Et, si le cadrage positionnant le visage de l’acteur précisément au centre du cliché met effectivement en valeur son expression, que renforce encore un contraste lumineux, force est de constater que la physionomie de M. Z bouche entrouverte, sourcils froncés, exprimant la crainte voire une certaine souffrance est identique sur le premier photogramme extrait du film figurant en pièce 3 en défense.
Ainsi, si M. A X, pour construire son cliché, n’a pas simplement reproduit à l’identique une scène du film, il en a simplement recomposé les éléments caractéristiques tels le personnage, sa tenue et décor, pour saisir le personnage imaginé par le réalisateur dans une attitude adoptée par lui dans le film et qui ne résulte pas du choix du photographe.

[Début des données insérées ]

Lemma parse_elements_marshal v l fuel depth t :
  Forall parses (v :: l) -> forallb plain (v :: l) = true ->
  list_sum (map (fun v => S (need v)) (v :: l)) <= fuel ->
  depth + list_max (map height (v :: l)) <= maxNestingDepth ->
  parse_elements fuel depth (Join (map marshal (v :: l)) "," +:+ "]" +:+ t) =
  Some (map sanitize (v :: l), t).
Proof.
  revert v fuel; induction l as [|w l IH]; intros v fuel Hf Hp Hn Hd;
    apply Forall_cons in Hf as [Hv Hf]; cbn [forallb] in Hp;
    apply andb_true_iff in Hp as [Hpv Hp]; destruct fuel as [|fuel]; simpl in Hn; try lia;
    cbn [map list_max foldr fold_right] in Hd; cbn [map]; rewrite Join_cons;
    cbn [map]; rewrite string_app_assoc; cbn [parse_elements].
  - rewrite Hv by (done || lia). reflexivity.
  - rewrite Hv by (done || lia). rewrite ?string_app_assoc, append_cons, append_nil.
    cbn [skip_space]. change (byte ",") with 44. cbn [Nat.eqb orb].
    change (marshal w :: map marshal l) with (map marshal (w :: l)).
    rewrite (IH w) by (first [done|cbn [map list_max foldr fold_right]; simpl; lia]). done.
Qed.

Lemma parse_members_marshal kv l fuel depth t :
  Forall (fun kv => parses kv.2) (kv :: l) ->
  forallb (fun kv => plain kv.2) (kv :: l) = true ->
  list_sum (map (fun kv => S (need kv.2)) (kv :: l)) <= fuel ->
  depth + list_max (map (fun kv => height kv.2) (kv :: l)) <= maxNestingDepth ->
  parse_members fuel depth (Join (map marshal_member (kv :: l)) "," +:+ "}" +:+ t) =
  Some (map sanitize_member (kv :: l), t).
Proof.
  revert kv fuel; induction l as [|kw l IH]; intros kv fuel Hf Hp Hn Hd;
    apply Forall_cons in Hf as [Hv Hf]; cbn [forallb] in Hp;
    apply andb_true_iff in Hp as [Hpv Hp]; destruct fuel as [|fuel]; simpl in Hn; try lia;
    cbn [map list_max foldr fold_right] in Hd; cbn [map]; rewrite Join_cons;
    unfold marshal_member at 1; unfold marshal_string; rewrite !string_app_assoc;
    cbn [parse_members]; unfold dquote at 1; rewrite append_cons, append_nil;
    rewrite skip_space_quote; change (negb (byte "034" =? 34)) with false; cbv iota;
    rewrite parse_marshal_string, to_valid_idempotent; rewrite append_cons, append_nil; cbn [skip_space];
    change (byte ":") with 58; cbn [Nat.eqb orb]; cbn [map].
  - rewrite Hv by (done || lia). reflexivity.
  - rewrite Hv by (done || lia). rewrite ?string_app_assoc, append_cons, append_nil.
    cbn [skip_space]. change (byte ",") with 44. cbn [Nat.eqb orb].
    change (marshal_member kw :: map marshal_member l) with (map marshal_member (kw :: l)).
    rewrite (IH kw) by (first [done|cbn [map list_max foldr fold_right]; simpl; lia]). done.
Qed.

Lemma length_app s t : String.length (s +:+ t) = String.length s + String.length t.
Proof. induction s as [|a s IH]; [done|]. rewrite append_cons. simpl. by rewrite IH. Qed.
Lemma binding_Reconcile_swp req tr :
  swp (binding_guard req) (Reconcile req) (fun _ _ => True) tr.
Proof.
  unfold Reconcile. sx. split; [done|]. intros [e|b]; sx; [done|].
  set (tr1 := tr ++ _). assert (fetched tr1 req b) as Hf by (unfold fetched, tr1; auto with trace).
  eapply swp_seq_keep; [apply boundPolicy_swp, binding_guard_reads|].
  intros [e|p] new0; sx; [done|]. intros Hb.
  eapply swp_seq_keep; [apply (binding_admission_swp req b); auto with trace|].
  intros [o|o] new; sx; [done|]. intros [Hsame Hadm].
  eapply swp_seq_keep; [apply resolveSeaweedFiler_swp, binding_guard_reads|].
  assert (bindspec_SeaweedRef (bind_Spec o) = bindspec_SeaweedRef (bind_Spec b)) as ->
    by by rewrite (proj2 (proj1 Hsame)).
  assert (Namespace (bind_Meta o) = own_ns b) as ->.
  { unfold own_ns. by rewrite (proj1 (proj1 Hsame)). }
  intros [e|[t|]] new2; sx; [done| |]; intros Hres.
  - unfold getIAMAdmin. sx. split; [done|]. intros [e|]; sx; [done|].
    set (o' := setCond o _ _ _ _).
    assert (same_subjects b o') as Hsame' by done. clearbody o'.
    pose proof Hsame' as [[Hm' Hs'] _].
    assert (live (bind_Meta o') = live (bind_Meta b)) as -> by by rewrite Hm'.
    assert (hasFinalizer o' s3PolicyBindingFinalizer = hasFinalizer b s3PolicyBindingFinalizer)
      as -> by (unfold hasFinalizer; simpl; by rewrite Hm').
    set (tr2 := (((tr1 ++ new0) ++ new) ++ new2) ++ _).
    assert (fetched tr2 req b) as Hf2 by (unfold tr2; auto with trace).
    assert (bound tr2 b p) as Hb2 by (unfold tr2; auto with trace).
    assert (resolved tr2 (bindspec_SeaweedRef (bind_Spec b)) (own_ns b) t) as Hres2
      by (unfold tr2; auto with trace).
    destruct (live (bind_Meta b)) eqn:Hl; sx; [|by apply (binding_handleDeletion_swp req b)].
    destruct (hasFinalizer b _) eqn:Hfin; sx.
    + apply (reconcileSubjects_swp req b); try done. unfold tr2. specialize (Hadm eq_refl).
      auto with trace.
    + split; [|by intros [e|]]. exists b. split; [done|]. split; [done|].
      left. split; [done|]. simpl. by rewrite Hm'.
  - apply (binding_clusterNotFound_swp req b); [auto with trace|apply Hsame].
Qed.

(** C15. The S3PolicyBinding controller attaches and detaches only what the
    binding stands for.  Whatever the API server and the filer answer: the
    policy is the one the binding is pinned to, or the one its reference resolves to
    while nothing is attached yet; it is attached only to users the listed subjects
    resolve to, for a live resource with its finalizer and a grant for the cluster,
    after the policy was seen to exist; it is detached only from users the status
    records, either because no subject resolves to them any more or because the
    resource is being deleted without Retain; and the finalizer is dropped only
    when every recorded user was detached (or is gone) or the resource is retained. *)
Theorem binding_reconcile_guarded req tr r :
  exec trace_env (Reconcile req) [] tr r -> guarded (binding_guard req) tr.
Proof. intros Hx. by eapply swp_theorem in Hx as [? _]; [|apply binding_Reconcile_swp]. Qed.
(* ===== verification/BucketAdmin.v ===== *)
(** * The bucket admin (internal/controller/bucket_admin.go, swadmin/seaweed_admin.go)

    The [BucketAdmin] the controllers use is a client of the embedded `weed
    shell`: each operation prints a command line, [ProcessCommand] splits it
    again and looks the command up, and the outcome is told from the error text.
    Here are the command lines, the splitting, the classifiers and the parser of
    the collection list; the shell's commands themselves are an effect. *)
From Stdlib Require Import Ascii.
From S2P Require Import Prelude Prog CoreTypes ApiTypes Effects IamClient.

(** [ShellDo] runs a shell command, giving its output and error text;
    [GetMaster] waits for a master connection. *)
Inductive shellE : Type -> Type :=
| GetMaster : shellE bool
| ShellDo (name : string) (args : list string) : shellE (string * option string)
| SIam {X} (e : rpcE X) : shellE X.
Abbreviation shell := (prog shellE).

Fixpoint lift_rpc {A} (p : rpc A) : shell A :=
  match p with
  | Ret a => Ret a
  | Vis e k => Vis (SIam e) (fun x => lift_rpc (k x))
  end.

(** ** Splitting a command line

    The matches of the regular expression of [NewSeaweedAdmin]: a quoted text on
    one line (single or double quotes), or a run of non-space characters. *)
Definition re_space (c : ascii) : bool :=
  let n := nat_of_ascii c in (n =? 32) || (n =? 9) || (n =? 10) || (n =? 12) || (n =? 13).
Definition newline : ascii := "010"%char.
Definition is_quote (c : ascii) : bool := Ascii.eqb c "034" || Ascii.eqb c "039".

De ce fait, les choix du réalisateur mis à part, l’empreinte personnelle de M. A X, limitée à la composition du plan et à la mise en valeur technique des intentions du réalisateur, est insuffisamment caractérisée par l’explicitation proposée qui ne fait que refléter l’atmosphère du film et les choix pré existants, et ne peut suffire à caractériser l’originalité revendiquée ».
 

Pour la seconde photographie :

 

« Moins encore que dans la photographie précédente l’auteur s’est détaché des choix effectués par le réalisateur pour composer sa scène dont le décor, le personnage, sa position physique à la fois dans et à l’extérieur du véhicule, son accessoire lui-même au centre du plan filmé relèvent tous des intentions du réalisateur, l’apport personnel de M. X s’étant limité à choisir le cadrage sur le visage surexposé de l’acteur, éliminant de fait l’intérêt des supposées directives destinées à rendre invisibles ses mains, dans une expression traduisant ici les émotions de son personnage d’assassin en fuite exprimées notamment par un froncement de sourcil marqué sur des yeux plissés, et propre à M. Z.

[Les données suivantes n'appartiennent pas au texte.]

Lemma handleDeletion_wp (H0r : ResyncInterval <> 0%Z) o s :
  wp env (handleDeletion ms t o n) (fun r s' => only_bucket n s s' /\ r <> ready) s.
Proof using Hresync.
  assert (Hn0 : Done noResult None <> ready) by (intros [= He]; congruence).
  assert (Hn1 : Done (requeueIn requeueAfterTransient) None <> ready) by (intros [= He]; congruence).
  unfold handleDeletion. destruct (hasFinalizer _ _); cbn [negb]; [|by split; [apply only_bucket_refl|]].
  eapply (wp_seq _ _ _ (fun r s' => only_bucket n s s' /\
    match r with Some out => out <> ready | None => True end)).
  - destruct (_ && _); wx; [|by split; [apply only_bucket_refl|]].
    intros r s1 Hr. assert (only_bucket n s s1) as Ho.
    { destruct Hr as [Hr|[? _]]; [|done]. cbn [sim_bucket] in Hr.
      destruct (sim_buckets s !! n); simplify_eq; [apply only_bucket_delete|apply only_bucket_refl]. }
    destruct r as [err|]; wx; [|by split].
    repeat case_match; wx; [by split|by intros x s2 [-> _]..].
  - intros [out|] s' [Ho Hr]; [by split|]. wx. by intros [e|] s1 [-> _]; wx.
Qed.
End achieves.


Lemma admission_quiet b :
  ResyncInterval <> requeueAfterTransient ->
  swp no_admin (admission b)
    (fun r _ => match r with
                | inl out => out <> Done (requeueIn ResyncInterval) None
                | inr o => alike b o
                end) [].
Proof.
  intros Hr. unfold admission. destruct (live _); [|by sx].
  eapply swp_seq; [apply seaweedRefPermitted_swp; done|].
  intros [e|[]] tr _; sx; [done|done|]. split; [done|]. intros [e|]; sx; [done|].
  intros [= He]. congruence.
Qed.

Lemma bucket_Reconcile_wp objs req b s :
  ResyncInterval <> requeueAfterTransient -> ResyncInterval <> 0%Z ->
  objs KBucket req = Some b ->
  wp (bucket_env objs) (Reconcile req)
    (fun r s' => only_bucket (resolvedBucketName b) s s' /\
       (r = Done (requeueIn ResyncInterval) None -> live (b_Meta b) = true /\ reconciled b s s')) s.
Proof.
  intros Hres Hres0 Hget.
  assert (Hn0 : Done noResult None <> Done (requeueIn ResyncInterval) None) by (intros [= He]; congruence).
  assert (Hn1 : Done (requeueIn requeueAfterTransient) None <> Done (requeueIn ResyncInterval) None)
    by (intros [= He]; congruence).
  assert (Hkeep : forall r : outcome, r <> Done (requeueIn ResyncInterval) None ->
    only_bucket (resolvedBucketName b) s s /\
    (r = Done (requeueIn ResyncInterval) None -> live (b_Meta b) = true /\ reconciled b s s)).
  { intros r Hr. split; [apply only_bucket_refl|done]. }
  unfold Reconcile. wx. intros [e|o] s1 [-> Ho]; wx.
  { apply Hkeep. unfold IgnoreNotFound. by destruct (IsNotFound e). }
  simpl in Ho. rewrite Hget in Ho. injection Ho as <-. destruct (_ && _).
  { eapply wp_mono; [|eapply no_admin_wp, failPhase_quiet, Hres]. intros r s' [-> Hr]. by apply Hkeep. }
  eapply no_admin_seq; [by apply admission_quiet|]. intros [r|o] Ha; wx; [by apply Hkeep|].
  intros [e|sw] s1 [-> _]; wx.
  { destruct (IsNotFound e); wx; [|by apply Hkeep]. intros x s1 [-> _]. wx. by apply Hkeep. }
  destruct (getMasterPeersString sw) as [ms|]; [|by apply Hkeep].
  eapply no_admin_seq; [by apply loadFilerAdminSigningKey_swp|]. intros [e|key] _; [by apply Hkeep|].
  eapply no_admin_seq; [by apply loadSeaweedGrpcDialOption_swp|]. intros [e|d] _; [by apply Hkeep|].
  wx. intros [e|] s1 ->; [by apply Hkeep|].
  set (o' := setCond o _ _ _ _). assert (Ha' : alike b o') by done. clearbody o'.
  pose proof Ha' as (_ & Hm & _). rewrite Hm.
  destruct (live (b_Meta b)) eqn:Hl; cbn [negb].
  - destruct (hasFinalizer _ _); cbn [negb]; wx.
    + eapply wp_mono; [|by apply reconcileBucket_wp]. intros r s' [Ho Hr]. split; [done|]. auto.
    + intros [e|] s2 [-> _]; wx; by apply Hkeep.
  - eapply wp_mono; [|by apply handleDeletion_wp]. intros r s' [Ho Hr]. by split.
Qed.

Or, en considérant la destination promotionnelle des clichés de plateau, le simple fait de faire poser les acteurs, et, nécessairement, de les mettre en valeur notamment par l’éclairage, dans le cadre d’une scène dont toutes les composantes ont été décidées par le réalisateur et sont, par ailleurs, présentes à l’écran, ne peut être considéré comme suffisant pour démontrer la créativité du photographe, dont les ressorts se doivent, dans ce cas, d’être particulièrement explicités.


Là encore, l’originalité du cliché, indépendamment de ses qualités esthétiques, n’est pas démontrée par Mme B X de Y au regard des choix essentiellement techniques effectués par le photographe dans le cadre pré-déterminé par le réalisateur. »


Sur la forme, il faut saluer la motivation détaillée du Tribunal qui explique en détail son raisonnement. Sur le fond, cette décision s’inscrit dans une tendance forte à refuser l’originalité aux photographies dès lors qu’il existe un cadre contraignant comme en matière de packshots ou de photographies de plateaux.